▶ Your instructions: Of all the lines in the entries below, give again exactly those starting at the line containing "(** X15. When" and ending at the line containing "set (n := Qfloor", both ends included, and no others.

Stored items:
● ● ● ● ● ● ●

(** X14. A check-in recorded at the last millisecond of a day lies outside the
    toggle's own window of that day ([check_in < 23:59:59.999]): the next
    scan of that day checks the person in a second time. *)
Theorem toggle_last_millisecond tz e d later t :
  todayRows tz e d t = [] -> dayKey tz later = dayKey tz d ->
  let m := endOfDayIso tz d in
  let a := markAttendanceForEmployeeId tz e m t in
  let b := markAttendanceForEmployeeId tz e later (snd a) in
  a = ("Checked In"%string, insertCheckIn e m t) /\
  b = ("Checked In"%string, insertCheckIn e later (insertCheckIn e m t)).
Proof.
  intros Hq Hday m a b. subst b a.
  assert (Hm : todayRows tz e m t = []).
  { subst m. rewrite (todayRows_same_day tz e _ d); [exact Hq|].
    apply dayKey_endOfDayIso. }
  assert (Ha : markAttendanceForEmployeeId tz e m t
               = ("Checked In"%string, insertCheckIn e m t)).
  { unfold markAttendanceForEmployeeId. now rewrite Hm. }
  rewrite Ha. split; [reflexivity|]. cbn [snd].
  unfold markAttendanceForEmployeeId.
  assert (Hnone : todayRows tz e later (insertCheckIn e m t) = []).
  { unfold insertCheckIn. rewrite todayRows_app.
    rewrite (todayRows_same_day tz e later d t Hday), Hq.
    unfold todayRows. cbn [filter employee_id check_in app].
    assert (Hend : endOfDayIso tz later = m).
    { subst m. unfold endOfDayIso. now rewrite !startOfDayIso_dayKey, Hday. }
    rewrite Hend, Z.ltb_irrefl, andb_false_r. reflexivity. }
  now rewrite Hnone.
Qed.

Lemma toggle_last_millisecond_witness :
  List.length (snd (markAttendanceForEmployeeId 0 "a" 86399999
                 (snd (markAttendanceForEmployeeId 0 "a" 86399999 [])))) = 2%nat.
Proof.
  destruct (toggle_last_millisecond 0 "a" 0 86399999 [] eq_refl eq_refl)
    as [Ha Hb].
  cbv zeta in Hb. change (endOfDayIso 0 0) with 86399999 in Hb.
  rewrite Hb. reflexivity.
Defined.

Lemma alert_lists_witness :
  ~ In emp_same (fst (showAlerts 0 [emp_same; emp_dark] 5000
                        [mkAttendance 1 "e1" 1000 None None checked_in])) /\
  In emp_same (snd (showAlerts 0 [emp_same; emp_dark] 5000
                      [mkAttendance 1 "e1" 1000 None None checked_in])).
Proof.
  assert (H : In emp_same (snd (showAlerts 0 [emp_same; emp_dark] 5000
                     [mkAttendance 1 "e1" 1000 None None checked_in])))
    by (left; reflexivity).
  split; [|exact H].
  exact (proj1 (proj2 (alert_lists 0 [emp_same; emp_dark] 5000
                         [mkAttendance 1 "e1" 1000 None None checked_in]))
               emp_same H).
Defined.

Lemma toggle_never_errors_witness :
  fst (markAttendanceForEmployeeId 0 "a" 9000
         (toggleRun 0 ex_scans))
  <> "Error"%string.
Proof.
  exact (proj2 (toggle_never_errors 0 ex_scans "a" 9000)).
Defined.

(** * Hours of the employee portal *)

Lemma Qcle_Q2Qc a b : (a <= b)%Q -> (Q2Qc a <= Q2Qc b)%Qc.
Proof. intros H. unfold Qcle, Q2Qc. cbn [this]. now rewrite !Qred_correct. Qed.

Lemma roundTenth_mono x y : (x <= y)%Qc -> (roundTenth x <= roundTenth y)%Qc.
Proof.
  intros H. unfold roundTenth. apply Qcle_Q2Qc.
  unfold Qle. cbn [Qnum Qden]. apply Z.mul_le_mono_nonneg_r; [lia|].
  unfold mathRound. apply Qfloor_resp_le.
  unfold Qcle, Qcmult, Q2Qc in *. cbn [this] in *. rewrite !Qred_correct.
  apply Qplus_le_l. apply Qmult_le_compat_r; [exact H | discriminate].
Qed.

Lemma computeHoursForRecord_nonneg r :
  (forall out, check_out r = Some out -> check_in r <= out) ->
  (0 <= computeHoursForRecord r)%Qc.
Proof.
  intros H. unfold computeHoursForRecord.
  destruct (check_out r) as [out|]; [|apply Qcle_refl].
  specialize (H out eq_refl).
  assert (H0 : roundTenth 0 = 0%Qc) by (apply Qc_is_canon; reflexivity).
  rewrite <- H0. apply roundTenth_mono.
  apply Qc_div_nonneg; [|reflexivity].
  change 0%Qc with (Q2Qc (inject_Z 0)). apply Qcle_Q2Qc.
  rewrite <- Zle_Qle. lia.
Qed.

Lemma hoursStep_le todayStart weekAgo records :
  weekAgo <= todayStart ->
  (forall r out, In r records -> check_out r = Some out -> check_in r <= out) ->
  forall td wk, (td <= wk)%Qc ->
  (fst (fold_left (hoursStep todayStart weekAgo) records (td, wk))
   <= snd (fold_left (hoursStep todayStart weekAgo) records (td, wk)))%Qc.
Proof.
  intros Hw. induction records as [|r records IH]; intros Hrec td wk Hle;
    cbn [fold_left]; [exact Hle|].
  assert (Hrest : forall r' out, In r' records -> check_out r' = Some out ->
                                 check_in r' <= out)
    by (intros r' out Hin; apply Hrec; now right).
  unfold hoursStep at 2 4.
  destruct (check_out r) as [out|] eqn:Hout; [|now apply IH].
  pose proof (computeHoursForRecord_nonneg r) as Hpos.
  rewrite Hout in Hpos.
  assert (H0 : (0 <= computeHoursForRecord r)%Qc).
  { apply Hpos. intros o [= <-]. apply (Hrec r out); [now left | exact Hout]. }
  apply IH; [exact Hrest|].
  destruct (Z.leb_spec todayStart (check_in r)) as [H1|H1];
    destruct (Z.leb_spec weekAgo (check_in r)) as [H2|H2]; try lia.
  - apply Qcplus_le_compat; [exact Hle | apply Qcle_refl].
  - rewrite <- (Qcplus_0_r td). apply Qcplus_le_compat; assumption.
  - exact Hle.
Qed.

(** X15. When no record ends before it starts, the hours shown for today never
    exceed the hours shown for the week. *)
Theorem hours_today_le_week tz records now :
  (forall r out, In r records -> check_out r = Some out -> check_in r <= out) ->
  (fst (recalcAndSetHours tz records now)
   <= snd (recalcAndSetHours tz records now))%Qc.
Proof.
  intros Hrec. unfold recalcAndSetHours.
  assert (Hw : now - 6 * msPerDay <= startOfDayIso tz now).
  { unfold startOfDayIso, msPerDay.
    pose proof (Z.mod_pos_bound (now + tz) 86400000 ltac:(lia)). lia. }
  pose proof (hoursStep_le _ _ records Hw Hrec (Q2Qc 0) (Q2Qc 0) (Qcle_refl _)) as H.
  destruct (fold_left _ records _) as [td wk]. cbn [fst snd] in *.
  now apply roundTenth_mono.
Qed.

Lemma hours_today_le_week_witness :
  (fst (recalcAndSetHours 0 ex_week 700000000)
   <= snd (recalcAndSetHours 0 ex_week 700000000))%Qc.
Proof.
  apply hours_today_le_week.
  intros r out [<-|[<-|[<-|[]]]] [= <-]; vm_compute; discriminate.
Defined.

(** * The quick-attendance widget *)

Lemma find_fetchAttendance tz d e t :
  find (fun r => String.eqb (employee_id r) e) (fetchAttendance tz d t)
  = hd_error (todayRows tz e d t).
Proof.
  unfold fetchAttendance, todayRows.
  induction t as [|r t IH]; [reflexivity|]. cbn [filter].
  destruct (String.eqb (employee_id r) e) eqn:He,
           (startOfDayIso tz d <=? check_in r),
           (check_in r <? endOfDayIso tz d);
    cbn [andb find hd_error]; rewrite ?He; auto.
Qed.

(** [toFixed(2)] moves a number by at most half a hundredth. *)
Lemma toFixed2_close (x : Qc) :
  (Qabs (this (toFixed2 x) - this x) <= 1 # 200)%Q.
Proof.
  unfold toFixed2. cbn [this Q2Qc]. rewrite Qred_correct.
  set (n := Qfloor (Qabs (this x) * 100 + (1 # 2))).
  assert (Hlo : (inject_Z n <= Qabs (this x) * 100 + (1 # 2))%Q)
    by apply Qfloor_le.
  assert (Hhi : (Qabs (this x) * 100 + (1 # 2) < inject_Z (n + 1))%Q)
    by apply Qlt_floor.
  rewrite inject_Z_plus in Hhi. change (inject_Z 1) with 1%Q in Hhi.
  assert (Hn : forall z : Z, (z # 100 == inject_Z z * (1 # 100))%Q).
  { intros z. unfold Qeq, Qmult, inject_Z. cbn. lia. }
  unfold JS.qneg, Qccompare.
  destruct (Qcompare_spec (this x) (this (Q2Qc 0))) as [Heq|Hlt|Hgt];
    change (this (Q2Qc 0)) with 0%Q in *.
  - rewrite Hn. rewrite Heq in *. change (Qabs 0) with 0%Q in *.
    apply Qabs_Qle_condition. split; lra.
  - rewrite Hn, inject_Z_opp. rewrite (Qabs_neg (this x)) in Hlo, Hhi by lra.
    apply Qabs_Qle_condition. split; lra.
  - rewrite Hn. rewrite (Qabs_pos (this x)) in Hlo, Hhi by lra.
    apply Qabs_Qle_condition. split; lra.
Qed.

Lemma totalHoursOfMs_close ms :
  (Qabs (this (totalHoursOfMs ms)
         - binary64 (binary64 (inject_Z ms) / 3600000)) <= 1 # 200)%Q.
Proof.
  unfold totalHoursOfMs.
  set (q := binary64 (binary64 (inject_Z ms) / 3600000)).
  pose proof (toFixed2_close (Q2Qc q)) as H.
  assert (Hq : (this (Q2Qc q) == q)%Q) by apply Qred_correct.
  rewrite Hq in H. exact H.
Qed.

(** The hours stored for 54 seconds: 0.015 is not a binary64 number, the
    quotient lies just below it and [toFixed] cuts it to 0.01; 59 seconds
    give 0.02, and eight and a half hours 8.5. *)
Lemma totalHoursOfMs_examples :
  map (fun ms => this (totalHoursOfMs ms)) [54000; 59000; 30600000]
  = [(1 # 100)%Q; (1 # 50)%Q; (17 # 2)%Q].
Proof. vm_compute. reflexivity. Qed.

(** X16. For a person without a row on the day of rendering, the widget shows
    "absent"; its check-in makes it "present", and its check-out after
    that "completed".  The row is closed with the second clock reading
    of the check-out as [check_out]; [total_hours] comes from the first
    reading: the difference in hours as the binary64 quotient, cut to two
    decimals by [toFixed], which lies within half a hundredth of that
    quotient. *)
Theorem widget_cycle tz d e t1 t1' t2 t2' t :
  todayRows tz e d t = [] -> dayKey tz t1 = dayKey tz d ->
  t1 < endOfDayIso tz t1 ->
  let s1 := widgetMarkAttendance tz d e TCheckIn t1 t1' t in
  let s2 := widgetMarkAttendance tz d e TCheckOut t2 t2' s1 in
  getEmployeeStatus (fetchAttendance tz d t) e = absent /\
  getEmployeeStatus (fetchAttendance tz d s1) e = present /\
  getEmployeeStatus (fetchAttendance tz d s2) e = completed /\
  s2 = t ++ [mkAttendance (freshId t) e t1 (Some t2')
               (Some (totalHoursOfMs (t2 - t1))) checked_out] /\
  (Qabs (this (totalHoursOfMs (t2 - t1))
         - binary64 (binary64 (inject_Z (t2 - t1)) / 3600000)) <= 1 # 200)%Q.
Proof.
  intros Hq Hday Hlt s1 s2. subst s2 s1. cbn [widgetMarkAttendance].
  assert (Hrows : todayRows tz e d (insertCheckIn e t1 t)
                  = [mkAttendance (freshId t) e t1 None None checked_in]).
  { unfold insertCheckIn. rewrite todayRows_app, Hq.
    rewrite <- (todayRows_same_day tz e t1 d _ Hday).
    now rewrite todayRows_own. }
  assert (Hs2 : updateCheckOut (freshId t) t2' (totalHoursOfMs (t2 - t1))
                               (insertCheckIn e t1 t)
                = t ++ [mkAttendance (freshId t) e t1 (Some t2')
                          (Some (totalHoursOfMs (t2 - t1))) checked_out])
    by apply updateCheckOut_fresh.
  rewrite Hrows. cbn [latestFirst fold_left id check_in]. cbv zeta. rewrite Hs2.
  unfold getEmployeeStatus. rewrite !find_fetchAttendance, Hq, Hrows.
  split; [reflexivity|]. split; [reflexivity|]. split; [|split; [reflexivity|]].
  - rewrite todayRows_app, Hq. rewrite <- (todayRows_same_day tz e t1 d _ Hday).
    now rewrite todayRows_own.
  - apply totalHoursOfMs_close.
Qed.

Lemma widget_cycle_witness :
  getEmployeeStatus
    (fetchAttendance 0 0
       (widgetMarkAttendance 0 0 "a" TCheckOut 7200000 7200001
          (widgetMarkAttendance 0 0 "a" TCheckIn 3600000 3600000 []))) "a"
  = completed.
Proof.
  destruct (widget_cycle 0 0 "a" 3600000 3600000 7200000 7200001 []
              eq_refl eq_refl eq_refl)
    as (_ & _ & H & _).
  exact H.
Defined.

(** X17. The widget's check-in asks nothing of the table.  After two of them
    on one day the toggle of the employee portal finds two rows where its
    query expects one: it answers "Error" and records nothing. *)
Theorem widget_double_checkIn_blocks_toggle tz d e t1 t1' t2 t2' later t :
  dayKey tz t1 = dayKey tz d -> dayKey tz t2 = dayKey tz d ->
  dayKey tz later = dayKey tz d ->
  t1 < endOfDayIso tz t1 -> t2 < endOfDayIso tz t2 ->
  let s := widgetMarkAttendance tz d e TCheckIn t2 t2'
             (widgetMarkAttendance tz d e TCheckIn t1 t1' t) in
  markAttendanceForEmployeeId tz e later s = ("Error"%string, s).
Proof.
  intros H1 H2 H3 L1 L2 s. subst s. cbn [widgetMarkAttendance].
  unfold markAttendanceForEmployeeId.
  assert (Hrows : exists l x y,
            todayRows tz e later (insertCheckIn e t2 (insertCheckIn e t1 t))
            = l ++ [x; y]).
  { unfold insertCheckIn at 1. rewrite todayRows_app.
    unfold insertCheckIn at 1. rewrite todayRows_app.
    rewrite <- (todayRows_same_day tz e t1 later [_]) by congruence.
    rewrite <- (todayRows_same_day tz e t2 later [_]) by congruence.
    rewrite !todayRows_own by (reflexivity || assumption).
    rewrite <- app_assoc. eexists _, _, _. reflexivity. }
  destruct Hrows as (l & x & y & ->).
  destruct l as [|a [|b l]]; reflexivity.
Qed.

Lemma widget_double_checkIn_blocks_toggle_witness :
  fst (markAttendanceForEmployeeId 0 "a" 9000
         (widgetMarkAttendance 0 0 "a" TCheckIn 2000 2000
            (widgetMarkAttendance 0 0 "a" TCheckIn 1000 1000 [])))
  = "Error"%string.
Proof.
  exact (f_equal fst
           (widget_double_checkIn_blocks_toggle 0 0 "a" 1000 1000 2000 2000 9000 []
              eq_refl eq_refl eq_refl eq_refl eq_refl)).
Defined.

● ● ● ● ● ● ●

▶ Output of the task:
(** X15. When no record ends before it starts, the hours shown for today never
    exceed the hours shown for the week. *)
Theorem hours_today_le_week tz records now :
  (forall r out, In r records -> check_out r = Some out -> check_in r <= out) ->
  (fst (recalcAndSetHours tz records now)
   <= snd (recalcAndSetHours tz records now))%Qc.
Proof.
  intros Hrec. unfold recalcAndSetHours.
  assert (Hw : now - 6 * msPerDay <= startOfDayIso tz now).
  { unfold startOfDayIso, msPerDay.
    pose proof (Z.mod_pos_bound (now + tz) 86400000 ltac:(lia)). lia. }
  pose proof (hoursStep_le _ _ records Hw Hrec (Q2Qc 0) (Q2Qc 0) (Qcle_refl _)) as H.
  destruct (fold_left _ records _) as [td wk]. cbn [fst snd] in *.
  now apply roundTenth_mono.
Qed.

Lemma hours_today_le_week_witness :
  (fst (recalcAndSetHours 0 ex_week 700000000)
   <= snd (recalcAndSetHours 0 ex_week 700000000))%Qc.
Proof.
  apply hours_today_le_week.
  intros r out [<-|[<-|[<-|[]]]] [= <-]; vm_compute; discriminate.
Defined.

(** * The quick-attendance widget *)

Lemma find_fetchAttendance tz d e t :
  find (fun r => String.eqb (employee_id r) e) (fetchAttendance tz d t)
  = hd_error (todayRows tz e d t).
Proof.
  unfold fetchAttendance, todayRows.
  induction t as [|r t IH]; [reflexivity|]. cbn [filter].
  destruct (String.eqb (employee_id r) e) eqn:He,
           (startOfDayIso tz d <=? check_in r),
           (check_in r <? endOfDayIso tz d);
    cbn [andb find hd_error]; rewrite ?He; auto.
Qed.

(** [toFixed(2)] moves a number by at most half a hundredth. *)
Lemma toFixed2_close (x : Qc) :
  (Qabs (this (toFixed2 x) - this x) <= 1 # 200)%Q.
Proof.
  unfold toFixed2. cbn [this Q2Qc]. rewrite Qred_correct.
  set (n := Qfloor (Qabs (this x) * 100 + (1 # 2))).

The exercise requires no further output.